• [EXERCISE DIRECTIONS]: Would you please copy every line below that includes the string "reply"?
==========
Definition queued_record (req : ImportOAuthRefreshTokenRequest) (record_id : Uuid) (now created_at : DateTime)
    (refresh_token_enc : string) (fallback_access_token_enc : option string) : OAuthRefreshTokenVaultRecord :=
  let desired_mode := resolve_oauth_import_mode (imp_mode req) (imp_source_type req) in
  mkOAuthRefreshTokenVaultRecord record_id (imp_label req) None
    (normalize_upstream_account_base_url desired_mode (imp_base_url req))
    refresh_token_enc fallback_access_token_enc (imp_fallback_token_expires_at req)
    (refresh_token_sha256 (imp_refresh_token req)) (imp_chatgpt_account_id req) (imp_chatgpt_plan_type req)
    (imp_source_type req) desired_mode (default true (imp_enabled req)) (default 100 (imp_priority req))
    VaultQueued 0 None (Some now) None None None None None None None [] None None 0 0 (Some now) true None
    created_at now.

Definition queue_oauth_refresh_token_inner (req : ImportOAuthRefreshTokenRequest) : SM (result bool Error) :=
  cipher ←? require_credential_cipher;
  now ← utc_now;
  vault ← gets oauth_refresh_token_vault;
  let existing_id := vault_record_id_by_hash (refresh_token_sha256 (imp_refresh_token req)) vault in
  fallback_access_token_enc ←? encrypt_option cipher (trimmed_non_empty (imp_fallback_access_token req));
  record_id ← match existing_id with Some i => mret i | None => new_v4 end;
  let created_at := from_option vr_created_at now (existing_id ≫= λ i, vault !! i) in
  refresh_token_enc ←? encrypt cipher (imp_refresh_token req);
  _ ← modify (λ s, s <| oauth_refresh_token_vault ::= insert record_id
        (queued_record req record_id now created_at refresh_token_enc fallback_access_token_enc) |>);
  mret (Ok (negb (bool_decide (is_Some existing_id)))).

(** ** Admission *)

Definition update_oauth_vault_admission_result (record_id : Uuid) (r : AdmissionResult) : SM unit :=
  _ ← modify (λ s, s <| oauth_refresh_token_vault ::= alter (admitted_item r) record_id |>);
  bump_revision.

(** What the probe of a record finds. *)
Definition probe_admission (record : OAuthRefreshTokenVaultRecord) (checked_at : DateTime) : SM AdmissionResult :=
  c ← gets credential_cipher;
  match c with
  | None =>
      mret (admission_unprobed VaultFailed checked_at None "credential_cipher_missing"
              "oauth credential cipher is not configured" false)
  | Some cipher =>
      match vr_fallback_access_token_enc record with
      | None =>
          mret (admission_unprobed VaultNeedsRefresh checked_at None "missing_access_token_fallback"
                  "fallback access token is not available" true)
      | Some fallback_token_enc =>
          match decrypt cipher fallback_token_enc with
          | Err err =>
              mret (admission_unprobed VaultFailed checked_at FALLBACK "credential_decrypt_failed"
                      (truncate_error_message err) false)
          | Ok fallback_access_token =>
              if is_empty (trim fallback_access_token)
              then mret (admission_unprobed VaultFailed checked_at FALLBACK "credential_decrypt_failed"
                           "fallback access token is empty" false)
              else
                let fallback_expires_at :=
                  or_else (vr_fallback_token_expires_at record)
                    (parse_jwt_exp_from_access_token fallback_access_token) in
                reply ← call (λ n, fetch_rate_limits n fallback_access_token (Some (vr_base_url record))
                                     (vr_chatgpt_account_id record));
                mret match reply with
                     | Ok rate_limits => admission_answered checked_at fallback_expires_at rate_limits
                     | Err err => admission_refused checked_at fallback_expires_at
                                    (vr_transient_retry_count record) err
                     end
          end
      end
  end.

Definition probe_oauth_vault_admission_inner (record_id : Uuid) : SM (result unit Error) :=
  vault ← gets oauth_refresh_token_vault;
  match vault !! record_id with
  | None => mret (Ok tt)
  | Some record =>
      checked_at ← utc_now;
      r ← probe_admission record checked_at;
      _ ← update_oauth_vault_admission_result record_id r;
      mret (Ok tt)
  end.

Definition reprobe_oauth_inventory_record_inner (record_id : Uuid) : SM (result unit Error) :=
  _ ←? restore_oauth_inventory_record_inner record_id;
  probe_oauth_vault_admission_inner record_id.

(** [reprobe_oauth_inventory_records]: the first record that fails ends the loop. *)
Fixpoint reprobe_oauth_inventory_records (record_ids : list Uuid) : SM (result unit Error) :=
  match record_ids with
  | [] => mret (Ok tt)
  | record_id :: record_ids =>
      _ ←? reprobe_oauth_inventory_record_inner record_id;
      reprobe_oauth_inventory_records record_ids
  end.

Definition queue_oauth_refresh_token (req : ImportOAuthRefreshTokenRequest) : SM (result bool Error) :=
  created ←? queue_oauth_refresh_token_inner req;
  record_id ← oauth_vault_record_id_for_request req;
  match record_id with
  | Some record_id =>
      _ ←? probe_oauth_vault_admission_inner record_id;
      mret (Ok created)
  | None => mret (Ok created)
  end.

(** ** Activation *)

Definition mark_oauth_vault_activation_failed_inner (record_id : Uuid)
    (candidate_status : OAuthVaultRecordStatus) (error_code error_message : string) : SM unit :=
  now ← utc_now;
  modify (λ s, s <| oauth_refresh_token_vault ::=
    alter (activation_failed_item now candidate_status error_code error_message) record_id |>).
==========
• [SOLUTION BELOW]:
                reply ← call (λ n, fetch_rate_limits n fallback_access_token (Some (vr_base_url record))
                mret match reply with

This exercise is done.